Hanwuri Korean Church in Charlotte, North Carolina, moved into its new building on 25 June. The building at 2024 Sam Newell Road in Matthews was the former home of Blessed Sacrament Academy. The first worship service at the new location is scheduled for July 1. The Hanwuri Church currently meets at Wedgewood Baptist Church in South Charlotte.

+ Associate Reformed Presbyterian Church, One Cleveland Street, Greenville, SC 29601

AUSTRALIAN ELDERS APPEAL TO ASSEMBLY

Some 15 Presbyterian elders identified as the Fellowship have appealed excommunication to the General Assembly of Australia. The appeal will be held at called meeting in Sydney, the first such meeting in the body's 106-year history.

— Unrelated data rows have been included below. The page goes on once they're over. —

Lemma reclaimer_created a s : inv s → running (state_ s) = true → reclaimer_run s = None → inv (set_reclaimer_run (Some (a, ReclaimerStart)) s).
Proof.
  intros [H01 H02 H03 H04 H05 H06 H07 H08 H09 H10 H11 H12 H13 H14 H15 H16 H17 H18] Hrun Hn. split; try done.
  - split; [| apply H04]. intros E. cbn in E. congruence.
  - intros _ u Hu Hf. specialize (H12 ltac:(done) u Hu Hf). by rewrite Hn in H12.
  - intros [| [| [| t]]] u Ht Hne; try done; [exact (H13 _ u Ht Hne) | | exact (H13 _ u Ht Hne)]. specialize (H13 2%nat u Ht Hne). cbn in *. by rewrite Hn in H13.
  - intros [| [| [| t]]] Hne; try done; exact (H15 _ Hne).
Qed.

Lemma create_reclaimer_spec a l : Forall (.∉ [ReclaimerKept; ReclaimerFree; ReclaimerGone; Known]) l →
  spec (know (ReclaimerKept :: ReclaimerGone :: l)) (create_reclaimer a)
    (λ o s, match o with Some _ => know (ReclaimerKept :: ReclaimerGone :: l) s | None => know (ReclaimerKept :: l) s end).
Proof.
  intros Hl. apply (create_thread_spec _ _ _ _ (λ s, know l s ∧ reclaimer_run s ≠ None)); [apply _ | | apply _ | by intros s [? _] | |].
  - assert (Lasting (λ s, reclaimer_run s ≠ None)) by (intros s s' _ _ Hr; apply (run_lasting heap s s' Hr)). apply _.
  - intros s Hv Hk. pose proof (know_fact ReclaimerGone _ s Hk ltac:(set_solver)) as Hn. split; [by apply reclaimer_created; [| apply Hk |] |]. split; [| done].
    apply (know_change [ReclaimerKept; ReclaimerFree; ReclaimerGone; Known] _ s); [| done | done | eapply know_weaken; [exact Hk | set_solver]].
    intros f Hf. destruct f; try done; by destruct Hf; set_solver.
  - intros s Hv [Hk Hn]. split; [by apply reclaimer_member |]. apply know_add; [| by cbn].
    apply (know_change [ReclaimerKept; ReclaimerFree; ReclaimerGone; Known] _ s); [| done | done | done].
    intros f Hf. destruct f; try done; by destruct Hf; set_solver.
Qed.

Lemma coordinator_created a s : inv s → running (state_ s) = true → coordinator_run s = None → inv (set_coordinator_run (Some (a, CoordinatorStart)) s).
Proof.
  intros [H01 H02 H03 H04 H05 H06 H07 H08 H09 H10 H11 H12 H13 H14 H15 H16 H17 H18] Hrun Hn. split; try done.
  - split; [| apply H04]. intros E. cbn in E. congruence.
  - intros [| [| t]] u Ht Hne; try done; [| exact (H13 _ u Ht Hne)]. specialize (H13 1%nat u Ht Hne). cbn in *. by rewrite Hn in H13.
  - intros [| [| t]] Hne; try done. exact (H15 _ Hne).
Qed.

Lemma create_coordinator_spec a l : Forall (.∉ [CoordinatorKept; CoordinatorFree; CoordinatorGone; Reclaimed; NothingInflight]) l →
  spec (know (CoordinatorKept :: CoordinatorGone :: l)) (create_coordinator a)
    (λ o s, match o with Some _ => know (CoordinatorKept :: CoordinatorGone :: l) s | None => know (CoordinatorKept :: l) s end).
Proof.
  intros Hl. apply (create_thread_spec _ _ _ _ (λ s, know l s ∧ coordinator_run s ≠ None)); [apply _ | | apply _ | by intros s [? _] | |].
  - assert (Lasting (λ s, coordinator_run s ≠ None)) by (intros s s' _ _ Hr; apply (run_lasting heap s s' Hr)). apply _.
  - intros s Hv Hk. pose proof (know_fact CoordinatorGone _ s Hk ltac:(set_solver)) as Hn. split; [by apply coordinator_created; [| apply Hk |] |]. split; [| done].
    apply (know_change [CoordinatorKept; CoordinatorFree; CoordinatorGone; Reclaimed; NothingInflight] _ s); [| done | done | eapply know_weaken; [exact Hk | set_solver]].
    intros f Hf. destruct f; try done; by destruct Hf; set_solver.
  - intros s Hv [Hk Hn]. split; [by apply coordinator_member |]. apply know_add; [| by cbn].
    apply (know_change [CoordinatorKept; CoordinatorFree; CoordinatorGone; Reclaimed; NothingInflight] _ s); [| done | done | done].
    intros f Hf. destruct f; try done; by destruct Hf; set_solver.
Qed.

(** Thread C begins [run]. *)
Definition with_c (a : Z) (s : State) : State :=
  set_supervisor_run (Some (a, SupervisorRunning (Supervisor.run heap))) (set_supervisor_thread_stop false s).

Lemma supervisor_begun a s : inv s → running (state_ s) = true → fact Fresh s → inv (with_c a s).
Proof.
  intros [H01 H02 H03 H04 H05 H06 H07 H08 H09 H10 H11 H12 H13 H14 H15 H16 H17 H18] Hrun (Hn & x & Hx & Hst). split; try done.
  - split; [| by exists x]. intros E. cbn in E. congruence.
  - intros Hne x1 Hx1. cbn in Hx1. rewrite Hx in Hx1. injection Hx1 as <-. destruct (H11 Hne x Hx) as (? & ? & Hm & ? & p0 & Hi & _).
    split_and!; [done.. |]. exists p0. split; [done |]. split; [| apply run_frame]. by apply (run_wp heap _ p0 Hm x Hi).
  - intros [| [| [| [| t]]]] u Ht Hne; try done; try exact (H13 _ u Ht Hne). specialize (H13 3%nat u Ht Hne). cbn in *. by rewrite Hn in H13.
  - intros [| [| [| [| t]]]] Hne; try done; exact (H15 _ Hne).
Qed.

Lemma create_supervisor_thread_spec a l : Forall (.∉ [Fresh; Joined; SupervisorKept; SupervisorFree; SupervisorGone]) l →
  spec (know (Fresh :: SupervisorKept :: l)) (create_supervisor_thread heap a)
    (λ o s, match o with Some _ => know (Fresh :: SupervisorKept :: l) s | None => know (SupervisorKept :: l) s end).
Proof.
  intros Hl. apply (create_thread_spec _ (with_c a) _ _ (λ s, know l s ∧ supervisor_run s ≠ None)); [apply _ | | apply _ | by intros s [? _] | |].
  - assert (Lasting (λ s, supervisor_run s ≠ None)) by (intros s s' _ _ Hr; apply (run_lasting heap s s' Hr)). apply _.
  - intros s Hv Hk. pose proof (know_fact Fresh _ s Hk ltac:(left)) as Hn. split; [by apply supervisor_begun; [| apply Hk |] |]. split; [| done].
    apply (know_change [Fresh; Joined; SupervisorKept; SupervisorFree; SupervisorGone] _ s); [| done | done | eapply know_weaken; [exact Hk | set_solver]].
    intros f Hf. destruct f; try done; by destruct Hf; set_solver.
  - intros s Hv [Hk Hn]. split; [by apply supervisor_member |]. apply know_add; [| by split].
    apply (know_change [Fresh; Joined; SupervisorKept; SupervisorFree; SupervisorGone] _ s); [| done | done | done].
    intros f Hf. destruct f; try done; by destruct Hf; set_solver.
Qed.

(** The supervisor is there; what holds until the data plane is released. *)
Definition run_facts : list Fact := HasSupervisor :: base_facts.

Lemma triple_reads {A} l (f : State → outcome unit A) : (∀ s, inv s → know l s → ∃ a, f s = Val a) → spec (know l) (look f) (λ _, know l).
Proof. intros H. apply triple_look; [apply _ | intros a; apply _ |]. intros s Hv Hk. destruct (H s Hv Hk) as [a ->]. by exists a. Qed.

The struggle has extended for more than a decade. Opponents say the movement began under the direction of Bruce Teele, a former stockbroker, in the Anglican Church. After decades of controversy, the grop allegedly moved into three Presbyterian congregations.

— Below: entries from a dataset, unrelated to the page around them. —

Section claims.
Context {F : Type}.
Variable heap : nat → FilterContext F.
Variable inet_pton : list byte → bool.
Hypothesis generations : ∀ i, 0 ≤ Publication.snap_generation heap i.
Notation inv := (ServiceInvariant.inv heap).
Notation rely := (ServiceInvariant.rely heap).

Lemma init_inv : inv init_state ∧ at_boundary init_state.
Proof.
  split; [| split_and!; try done; by intros x Hx]. split; try done.
  - split; cbn; try done; [by intros [? | ?] | by split; [intros [? ?] |] ..].
  - by intros t [? ?].
  - by intros [| [| [| [| t]]]].
  - by intros t [? | ?].
Qed.

(** The callers from a boundary on, with assertion [P] of it. *)
Lemma owners_from calls P l m s0 s : inv s0 → at_boundary s0 → Lasting heap P → P s0 →
  moves (event heap inet_pton) l (owners heap calls) s0 = Some (m, s) →
  inv s ∧ Concurrency.wp inv rely m (λ o s, match o with
    | Val rs => (at_boundary s ∧ Forall2 answers calls rs) ∧ match list.last rs with Some r => call_outcome r s | None => P s end
    | _ => False
    end) s.
Proof.
  intros Hv Hb HP H0 Hl. eapply (adequacy (event heap inet_pton) inv rely); [| exact Hv | | exact Hl].
  - intros v s1 s2 Hv1 E. by eapply (event_safe heap generations inet_pton).
  - by apply (owners_spec heap calls P HP s0 Hv).
Qed.

Lemma history_inv calls l m s : history heap inet_pton calls l m s → inv s ∧ Concurrency.wp inv rely m (λ o s, match o with
    | Val rs => (at_boundary s ∧ Forall2 answers calls rs) ∧ match list.last rs with Some r => call_outcome r s | None => True end
    | _ => False
    end) s.
Proof. destruct init_inv as [Hv Hb]. by apply (owners_from calls (λ _, True) l m init_state s Hv Hb (pure_lasting heap True)). Qed.

Lemma history_ends calls l o s : history heap inet_pton calls l (Ret o) s → inv s ∧ ∃ rs, o = Val rs ∧ at_boundary s ∧
  Forall2 answers calls rs ∧ ∀ r, list.last rs = Some r → call_outcome r s.
Proof.
  intros Hl. destruct (history_inv calls l (Ret o) s Hl) as [Hv Hw]. split; [done |]. specialize (Hw s ltac:(reflexivity) Hv).
  destruct o as [rs | |]; [| done..]. exists rs. destruct Hw as [[Hb Ha] H]. split_and!; try done. intros r Er. by rewrite Er in H.
Qed.

(** No thread is left. *)
Definition no_threads (s : State) : Prop := coordinator_run s = None ∧ reclaimer_run s = None ∧ supervisor_run s = None.

Lemma rest_threads s : inv s → running (state_ s) = false → no_threads s.
Proof. intros Hv. apply (iv_threads _ _ _ Hv). Qed.
Lemma final_parts s : inv s → final (state_ s) = true → no_parts s ∧ no_threads s.
Proof.
  intros Hv Hf. split; [| apply (rest_threads s Hv); by destruct (state_ s)]. pose proof (iv_parts _ _ _ Hv) as Hp. unfold parts in Hp.
  by destruct (state_ s).
Qed.

(** C9: the service is defined.  In no interleaving of callers, threads and workers does a
    part that has been destroyed, or was never made, get used, is a part destroyed that a
    thread may still use, or does an exception leave [start], [join] or [wait]. *)
Theorem service_defined calls l m s : history heap inet_pton calls l m s →
  undefined_ s = false ∧ m ≠ Ret Undef ∧ ∀ e, m ≠ Ret (Err e).
Proof.
  intros Hl. destruct (history_inv calls l m s Hl) as [Hv Hw]. split; [apply Hv |].
  split; [intros -> | intros e ->]; exact (Hw s ltac:(reflexivity) Hv).
Qed.
(** * casbin-firestore-adapter: the policy record mapping and its mutation protocol

    A shallow embedding of [adapter.go] and [model.go].  The Go code talks to
    two collaborators that are not part of the repository: the Firestore
    client (collections of documents, queries, transactions) and casbin's
    in-memory [model.Model].  Both are given small executable models here,
    and everything the Go program leaves to its environment (the iteration
    order of a Go [map], the order in which a query streams its documents,
    the identifiers [NewDoc] draws, transport failures) is gathered in one
    record, [Env], over which the theorems quantify. *)

From Stdlib Require Import ZArith String Ascii List.
From stdpp Require Import gmap strings list fin_maps pretty.

Local Open Scope string_scope.
Local Open Scope list_scope.
Local Open Scope stdpp_scope.

(** ** Go values *)

Module Go.

(** Go's [error] interface; [None] plays the role of [nil]. *)
Definition error := string.

(** [int] is 64 bits wide on the platforms the Firestore client supports;
    arithmetic wraps around silently. *)
Definition min_int : Z := - 2 ^ 63.
Definition max_int : Z := 2 ^ 63 - 1.

Definition wrap (z : Z) : Z := (z + 2 ^ 63) mod 2 ^ 64 - 2 ^ 63.

Definition is_int (z : Z) : Prop := (min_int <= z <= max_int)%Z.

Definition add (a b : Z) : Z := wrap (a + b).
Definition sub (a b : Z) : Z := wrap (a - b).

(** [len(s)] of a slice, as an [int]. *)
Definition len {A} (s : list A) : Z := Z.of_nat (length s).

(** A [[]string] occupies sixteen bytes per element, so no slice of a
    64-bit program reaches [2^59] elements. *)
Definition max_slice_len : Z := 2 ^ 59.

(** [s[i]]: [None] stands for the run-time panic "index out of range". *)
Definition index {A} (s : list A) (i : Z) : option A :=
  if (i <? 0)%Z then None else s !! Z.to_nat i.

(** [s[:n]] on a string: [None] stands for the panic "slice bounds out of
    range".  Go strings are byte sequences, as are Rocq's. *)
Definition slice_to (n : nat) (s : string) : option string :=
  if decide (n <= String.length s) then Some (String.substring 0 n s) else None.

End Go.

(** ** The flat record ([CasbinRule]) *)

Record CasbinRule := mkCasbinRule {
  PType : string;
  V0 : string;
  V1 : string;
  V2 : string;
  V3 : string;
  V4 : string;
  V5 : string
}.

(** The six value fields of a record, in order. *)
Definition fields (line : CasbinRule) : list string :=
  [V0 line; V1 line; V2 line; V3 line; V4 line; V5 line].

(** [savePolicyLine]: every [if len(rule) > k { line.Vk = rule[k] }] of the
    source, the zero value [""] being what the struct literal leaves. *)
Definition savePolicyLine (ptype : string) (rule : list string) : CasbinRule :=
  let at_ (k : nat) := if (k <? length rule)%nat then nth k rule "" else "" in
  {| PType := ptype;
     V0 := at_ 0%nat; V1 := at_ 1%nat; V2 := at_ 2%nat;
     V3 := at_ 3%nat; V4 := at_ 4%nat; V5 := at_ 5%nat |}.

The Victoria Assembly excommunicated Fellowship leaders for exercising presumed authority over the lives of members contrary to traditional practice at the expense of family relationships.

+ Presbyterian Church of Australia, 168 Chalmers St, Surry Hills, NSW, 2010 PO Box 2196, Strawberry Hills, NSW, Australia 2012 (02) 9690 9333

KEN WINGATE APPOINTED INTERIM SOUTH CAROLINA TREASURER

Ken Wingate, 47, an elder at First Presbyterian Church (ARP), Columbia, South Carolina, was appointed interim state treasurer on 20 June by South Carolina Gov. Mark Sanford.

The Columbia lawyer will run the agency's day-to-day operations until Treasurer Thomas Ravenel is cleared and returns to his duties, or is convicted and removed from office, or resigns. The governor may appoint another interim treasurer for a longer term.

Wingate opposed video poker and the South Carolina lottery. He has been actively involved in public service and in his church. He currently serves on the Catawba Presbytery Church Extension Committee. Your prayers for him will be appreciated.

+ Associate Reformed Presbyterian Church, One Cleveland Street, Greenville, SC 29601

WILLIAM DAVID SILVER, 1947-2007

William David Silver, whose 1975 application for ordination in the United Presbyterian Church -- the first by an openly gay man -- set off a continuing debate in the church over admitting homosexuals into the ministry, died on 26 May, according to The New York Times. He was 59 and lived in New York City. The cause of death was complications of AIDS, Dan Jennings, a friend, told the newspaper.

A grandson of Presbyterian missionaries in China, Silver hoped to follow them into the ministry when he entered Union Theological Seminary in Manhattan in 1969. It was in his final year there, in 1973, that he came to terms with his homosexuality, according to The New York Times. Two years later, when applying to the Presbytery of New York for ordination as an assistant pastor at Central Presbyterian Church on Park Avenue and 64th Street, he shocked committee members interviewing him by saying he was gay.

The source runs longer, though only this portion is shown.